Work to complete
Word for word, set down every line of the entries below from the line with "in Hkk. done." to the line with "omap (fun k => (fun v => (k, v)) <$> m", including both, and no other line.
═════ Excerpted records
(* ===== verification/ChainSafety.v ===== *)
(** * What the chain monitor and the tracker guarantee

    Removing a block undoes what adding it did, where it does; the headers of the
    tracker form a chain. *)
From S2P Require Import Prelude Policy Types Bitcoin Enforcement SimpleValidator Validator Monitor Tracker.

(** ** Lists of outputs *)
Lemma position_lookup (x : Z) (l : list Z) (i : nat) : position x l = Some i -> l !! i = Some x.
Proof.
  revert i. induction l as [|y l IH]; intros i Hp; [done|]. cbn [position] in Hp.
  destruct (Z.eqb_spec y x) as [->|]; [by injection Hp as <-|].
  destruct (position x l) as [j|]; [|done]. cbn in Hp. injection Hp as <-. by apply IH.
Qed.

Lemma filter_fresh (l : list SecondLevelHTLCOutput) (op : OutPoint) :
  existsb (fun h => matches_outpoint h op) l = false ->
  filter (fun h => matches_outpoint h op = false) (l ++ [SecondLevel_new op]) = l.
Proof.
  induction l as [|h l IH]; cbn [existsb app]; intros Hf.
  - rewrite filter_cons_False; [done|]. unfold matches_outpoint. cbn. by rewrite bool_decide_true.
  - apply orb_false_iff in Hf as [Hh Hl]. rewrite filter_cons_True by done. by rewrite IH.
Qed.

(** The first match is unspent: marking it and unmarking it changes nothing. *)
Lemma update_first_undo (l : list SecondLevelHTLCOutput) (op : OutPoint) (h : SecondLevelHTLCOutput) :
  find (fun h => matches_outpoint h op) l = Some h -> h.(spent) = false ->
  exists l', update_first (fun h => matches_outpoint h op) (fun h => set_spent h true) l = Some l' /\
    update_first (fun h => matches_outpoint h op) (fun h => set_spent h false) l' = Some l.
Proof.
  induction l as [|x l IH]; cbn [find]; [done|]. intros Hf Hs. cbn [update_first].
  destruct (matches_outpoint x op) eqn:Hm.
  - injection Hf as ->. eexists. split; [done|]. cbn [update_first].
    change (matches_outpoint (set_spent h true) op) with (matches_outpoint h op). rewrite Hm.
    destruct h as [o b]. cbn in Hs. by subst b.
  - destruct (IH Hf Hs) as (l' & -> & Hl'). eexists. split; [done|]. cbn [update_first]. by rewrite Hm, Hl'.
Qed.

(** ** One change, forward and backward *)

(** A change that a block makes to a state for the first time. *)
Definition enabled (s : State) (c : StateChange) : Prop :=
  match c with
  | FundingConfirmed _ =>
      s.(funding_height) = None /\ s.(funding_outpoint) = None /\ s.(funding_double_spent_height) = None
  | FundingInputSpent _ => s.(funding_double_spent_height) <> Some (s.(height) + 1)
  | UnilateralCloseConfirmed _ _ _ _ => s.(unilateral_closing_height) = None /\ s.(closing_outpoints) = None
  | MutualCloseConfirmed _ _ => s.(mutual_closing_height) = None
  | OurOutputSpent v => exists o, s.(closing_outpoints) = Some o /\ o.(our_output) = Some (v, false)
  | HTLCOutputSpent v op => exists o i, s.(closing_outpoints) = Some o /\ position v o.(htlc_outputs) = Some i /\
      o.(htlc_spents) !! i = Some false /\ includes_second_level_htlc_output o op = false
  | SecondLevelHTLCOutputSpent op => exists o h, s.(closing_outpoints) = Some o /\
      find (fun h => matches_outpoint h op) o.(second_level_htlc_outputs) = Some h /\ h.(spent) = false
  end.

Definition swept_ok (s : State) : Prop :=
  (is_closing_swept s = false -> s.(closing_swept_height) = None) /\
  (is_our_output_swept s = false -> s.(our_output_swept_height) = None).

(** Whether the change spends an HTLC output of either level. *)
Definition spends_htlc (c : StateChange) : bool :=
  match c with HTLCOutputSpent _ _ | SecondLevelHTLCOutputSpent _ => true | _ => false end.

Lemma State_eta (s : State) :
  mkState s.(height) s.(funding_txids) s.(funding_vouts) s.(funding_inputs) s.(funding_height)
    s.(funding_outpoint) s.(funding_double_spent_height) s.(mutual_closing_height)
    s.(unilateral_closing_height) s.(closing_outpoints) s.(closing_swept_height)
    s.(our_output_swept_height) s.(saw_block) s.(saw_forget_channel) s.(channel_id) = s.
Proof. by destruct s. Qed.
(* ===== verification/BTree.v ===== *)
(** * [BTreeMap]

    Rust compares strings byte by byte.  A [BTreeMap] is a finite map together
    with its iteration in key order; [range(prefix..)] cut at the first key that
    lacks the prefix visits exactly the keys with the prefix. *)
From S2P Require Import Prelude Ordered.
From Stdlib Require Import Ascii.

(** ** Byte order on strings *)
Lemma ascii_compare_eq (a b : ascii) : Ascii.compare a b = Eq <-> a = b.
Proof. split; [apply Ascii.compare_eq_iff|intros ->]. unfold Ascii.compare. apply N.compare_refl. Qed.

Lemma ascii_compare_trans (a b c : ascii) :
  Ascii.compare a b = Lt -> Ascii.compare b c = Lt -> Ascii.compare a c = Lt.
Proof. unfold Ascii.compare. rewrite !N.compare_lt_iff. apply N.lt_trans. Qed.

Lemma string_compare_cons (a b : ascii) (s t : string) :
  String.compare (String a s) (String b t) = then_with (Ascii.compare a b) (String.compare s t).
Proof. cbn. by destruct (Ascii.compare a b). Qed.

#[export] Program Instance string_ord : Ord string := {| ord_cmp := String.compare |}.
Next Obligation.
  split; [apply String.compare_eq_iff|intros ->]. induction y as [|a y IH]; [done|].
  rewrite string_compare_cons, (proj2 (ascii_compare_eq a a)) by done. exact IH.
Qed.
Next Obligation. intros x y. apply String.compare_antisym. Qed.
Next Obligation.
  intros x. induction x as [|a x IH]; intros [|b y] [|c z]; try done.
  rewrite !string_compare_cons, !then_with_Lt.
  intros [Hab|[Hab Hxy]] [Hbc|[Hbc Hyz]].
  - left. by eapply ascii_compare_trans.
  - left. by apply ascii_compare_eq in Hbc as <-.
  - left. by apply ascii_compare_eq in Hab as ->.
  - right. apply ascii_compare_eq in Hab as ->, Hbc as ->. split; [by apply ascii_compare_eq|by eapply IH].
Qed.

(** [starts_with]. *)
Definition starts_with (prefix key : string) : bool := String.prefix prefix key.

Lemma starts_with_le (p k : string) : starts_with p k = true -> ord_le p k.
Proof.
  unfold starts_with, ord_le, ord_cmp, string_ord. revert k.
  induction p as [|a p IH]; intros [|b k]; try done. cbn [String.prefix].
  destruct (ascii_dec a b) as [->|]; [|done]. intros Hp%IH.
  rewrite string_compare_cons, (proj2 (ascii_compare_eq b b)) by done. exact Hp.
Qed.

(** Past the prefix range no key has the prefix again. *)
Lemma starts_with_gap (p k k' : string) :
  ord_le p k -> starts_with p k = false -> ord_le k k' -> starts_with p k' = false.
Proof.
  unfold starts_with, ord_le, ord_cmp, string_ord. revert k k'.
  induction p as [|a p IH]; intros [|b k] [|c k']; try done.
  rewrite !string_compare_cons. cbn [String.prefix]. intros Hpk Hp Hkk.
  destruct (ascii_dec a c) as [->|]; [|done]. destruct (ascii_dec c b) as [->|Hcb].
  - rewrite (proj2 (ascii_compare_eq b b)) in Hpk, Hkk by done. by eapply IH.
  - exfalso. destruct (Ascii.compare c b) eqn:Hc; cbn in Hpk; try done.
    + by apply ascii_compare_eq in Hc.
    + unfold Ascii.compare in *. rewrite N.compare_antisym, Hc in Hkk. done.
Qed.

(** ** Iteration *)
Section Iter.
Context {K : Type} `{EqDecision K} `{!Countable K} `{!Ord K} {A : Type}.
Implicit Types (m : gmap K A) (k : K).

(** [iter()], in key order. *)
Definition btree_iter m : list (K * A) :=
  omap (fun k => (fun v => (k, v)) <$> m !! k) (vec_sort (elements (dom m))).

Lemma btree_iter_keys m : (btree_iter m).*1 = vec_sort (elements (dom m)).
Proof.
  unfold btree_iter. assert (Hin : forall k, k ∈ vec_sort (elements (dom m)) -> is_Some (m !! k)).
  { intros k. rewrite vec_sort_perm. rewrite elem_of_elements. by rewrite elem_of_dom. }
  induction (vec_sort (elements (dom m))) as [|k l IH]; [done|]. cbn.
  destruct (Hin k) as [v Hv]; [left|]. rewrite Hv. cbn. f_equal. apply IH.
  intros k' Hk'. apply Hin. by right.
Qed.

Lemma btree_iter_elem m k (v : A) : (k, v) ∈ btree_iter m <-> m !! k = Some v.
Proof.
  unfold btree_iter. rewrite list_elem_of_omap. split.
  - intros (k' & _ & Hk). destruct (m !! k') eqn:Hm; [|done]. by simplify_eq/=.
  - intros Hm. exists k. split; [|by rewrite Hm]. rewrite vec_sort_perm, elem_of_elements, elem_of_dom. by eauto.
Qed.

Lemma btree_iter_NoDup m : NoDup (btree_iter m).*1.
Proof. rewrite btree_iter_keys, vec_sort_perm. apply NoDup_elements. Qed.

Lemma list_to_map_btree_iter m : list_to_map (btree_iter m) = m.
Proof.
  apply map_eq. intros k. destruct (m !! k) as [v|] eqn:Hm.
  - apply elem_of_list_to_map_1; [apply btree_iter_NoDup|by apply btree_iter_elem].
  - apply not_elem_of_list_to_map_1. intros ([k' v] & -> & Hkv)%list_elem_of_fmap.
    apply btree_iter_elem in Hkv. cbn in *. congruence.
Qed.

Lemma btree_iter_sorted m : StronglySorted ord_le (btree_iter m).*1.
Proof. rewrite btree_iter_keys. apply vec_sort_sorted. Qed.

End Iter.

(** ** Prefix ranges *)
Section BTree.
Context {A : Type}.
Implicit Types (m : gmap string A) (k : string).

(** [range(lo..)], as a list. *)
Fixpoint skip_to (lo : string) (l : list (string * A)) : list (string * A) :=
  match l with
  | [] => []
  | kv :: l' => if decide (ord_le lo kv.1) then l else skip_to lo l'
  end.

Definition range_from m (lo : string) : list (string * A) := skip_to lo (btree_iter m).

(** The loop of [get_prefix]: push while the prefix matches, then break. *)
Fixpoint take_prefix (prefix : string) (l : list (string * A)) : list (string * A) :=
  match l with
  | [] => []
  | kv :: l' => if starts_with prefix kv.1 then kv :: take_prefix prefix l' else []
  end.

(** What lies before the range lacks the prefix, and what follows a gap too. *)
Lemma prefix_range (prefix : string) (l : list (string * A)) :
  StronglySorted ord_le l.*1 ->
  take_prefix prefix (skip_to prefix l) = filter (fun kv => starts_with prefix kv.1 = true) l.
Proof.
  induction l as [|[k v] l IH]; [done|]. cbn [fmap list_fmap skip_to fst]. intros Hs.
  pose proof (StronglySorted_inv Hs) as [Hs' Hall]. destruct (decide (ord_le prefix k)) as [Hle|Hlt].
  - clear IH. cbn [take_prefix fst].
    assert (Hr : forall l', StronglySorted ord_le l'.*1 -> Forall (ord_le prefix) l'.*1 ->
      take_prefix prefix l' = filter (fun kv => starts_with prefix kv.1 = true) l').
    { clear. induction l' as [|[k v] l' IH]; [done|]. cbn [fmap list_fmap take_prefix fst]. intros Hs Hp.
      apply StronglySorted_inv in Hs as [Hs Hall]. apply Forall_cons in Hp as [Hpk Hp].
      destruct (starts_with prefix k) eqn:Hk.
      - rewrite filter_cons_True by done. f_equal. by apply IH.
      - rewrite filter_cons_False by (cbn [fst]; by rewrite Hk). symmetry. clear IH.
        induction l' as [|[k' v'] l' IH]; [done|]. cbn [fmap list_fmap fst] in Hall, Hp, Hs. apply Forall_cons in Hall as [Hkk Hall].
        rewrite filter_cons_False.
        + apply IH; [by apply StronglySorted_inv in Hs as [? _]|done|by apply Forall_cons in Hp as [_ ?]].
        + cbn [fst]. by rewrite (starts_with_gap prefix k k'). }
    apply (Hr ((k, v) :: l)); [done|]. cbn. constructor; [done|].
    eapply Forall_impl; [exact Hall|]. intros k' Hkk. by etrans.
  - rewrite filter_cons_False; [by apply IH|]. cbn [fst]. intros Hk. by apply starts_with_le in Hk.
Qed.

Definition prefix_entries m (prefix : string) : list (string * A) :=
  take_prefix prefix (range_from m prefix).

Lemma prefix_entries_filter m (prefix : string) :
  prefix_entries m prefix = filter (fun kv => starts_with prefix kv.1 = true) (btree_iter m).
Proof. apply prefix_range, btree_iter_sorted. Qed.
End BTree.

Lemma btree_iter_fmap {A B : Type} (f : A -> B) (m : gmap string A) :
  btree_iter (f <$> m) = (fun kv => (kv.1, f kv.2)) <$> btree_iter m.
Proof.
  unfold btree_iter. rewrite dom_fmap_L. induction (vec_sort (elements (dom m))) as [|k l IH]; [done|]. cbn.
  rewrite lookup_fmap. destruct (m !! k); cbn; [by f_equal|done].
Qed.

(** A sorted list with distinct keys is the iteration of its map. *)
Lemma omap_list_to_map {A : Type} (l : list (string * A)) :
  NoDup l.*1 -> omap (fun k => (fun v => (k, v)) <$> (list_to_map l : gmap string A) !! k) l.*1 = l.
Proof.
  intros Hn. assert (Hin : forall kv, kv ∈ l -> (list_to_map l : gmap string A) !! kv.1 = Some kv.2).
  { intros [k v] Hkv. by apply elem_of_list_to_map_1. }
  generalize dependent (list_to_map l : gmap string A). intros m Hin. clear Hn.
  induction l as [|[k v] l IH]; [done|]. cbn.
  pose proof (Hin (k, v) ltac:(left)) as Hk. cbn in Hk. rewrite Hk. cbn. f_equal. apply IH. intros kv Hkv. apply Hin. by right.
Qed.

Lemma btree_iter_list_to_map {A : Type} (l : list (string * A)) :
  NoDup l.*1 -> StronglySorted ord_le l.*1 -> btree_iter (list_to_map l) = l.
Proof.
  intros Hn Hs. unfold btree_iter.
  assert (vec_sort (elements (dom (list_to_map l : gmap string A))) = l.*1) as ->; [|by apply omap_list_to_map].
  apply sorted_unique; [apply vec_sort_sorted|done|].
  rewrite vec_sort_perm. apply NoDup_Permutation; [apply NoDup_elements|done|]. intros k.
  by rewrite elem_of_elements, dom_list_to_map, elem_of_list_to_set.
Qed.

Lemma sublist_sorted {A : Type} (R : relation A) (l1 l2 : list A) :
  l1 `sublist_of` l2 -> StronglySorted R l2 -> StronglySorted R l1.
Proof.
  induction 1 as [|x l1 l2 Hs IH|x l1 l2 Hs IH]; intros [Hl Hx]%StronglySorted_inv || intros Hl; auto.
  - constructor; [by apply IH|]. rewrite !Forall_forall in *. intros y Hy. apply Hx. by eapply elem_of_sublist.
Qed.

Lemma btree_iter_filter {A : Type} (P : string -> bool) (m : gmap string A) :
  btree_iter (filter (fun kv => P kv.1 = true) m) = filter (fun kv => P kv.1 = true) (btree_iter m).
Proof.
  set (l := filter (fun kv => P kv.1 = true) (btree_iter m)).
  assert (Hsub : l.*1 `sublist_of` (btree_iter m).*1) by apply fmap_sublist, sublist_filter.
  assert (Hn : NoDup l.*1) by (exact (sublist_NoDup _ _ (btree_iter_NoDup m) Hsub)).
  assert (filter (fun kv => P kv.1 = true) m = list_to_map l) as ->.
  { apply map_eq. intros k. apply option_eq. intros v. rewrite map_lookup_filter_Some, <- elem_of_list_to_map by done.
    unfold l. rewrite list_elem_of_filter, btree_iter_elem. tauto. }
  apply btree_iter_list_to_map; [done|].
  eapply sublist_sorted; [exact Hsub|apply btree_iter_sorted].
Qed.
══════════
Result
    + unfold Ascii.compare in *. rewrite N.compare_antisym, Hc in Hkk. done.
Qed.

(** ** Iteration *)
Section Iter.
Context {K : Type} `{EqDecision K} `{!Countable K} `{!Ord K} {A : Type}.
Implicit Types (m : gmap K A) (k : K).

(** [iter()], in key order. *)
Definition btree_iter m : list (K * A) :=
  omap (fun k => (fun v => (k, v)) <$> m !! k) (vec_sort (elements (dom m))).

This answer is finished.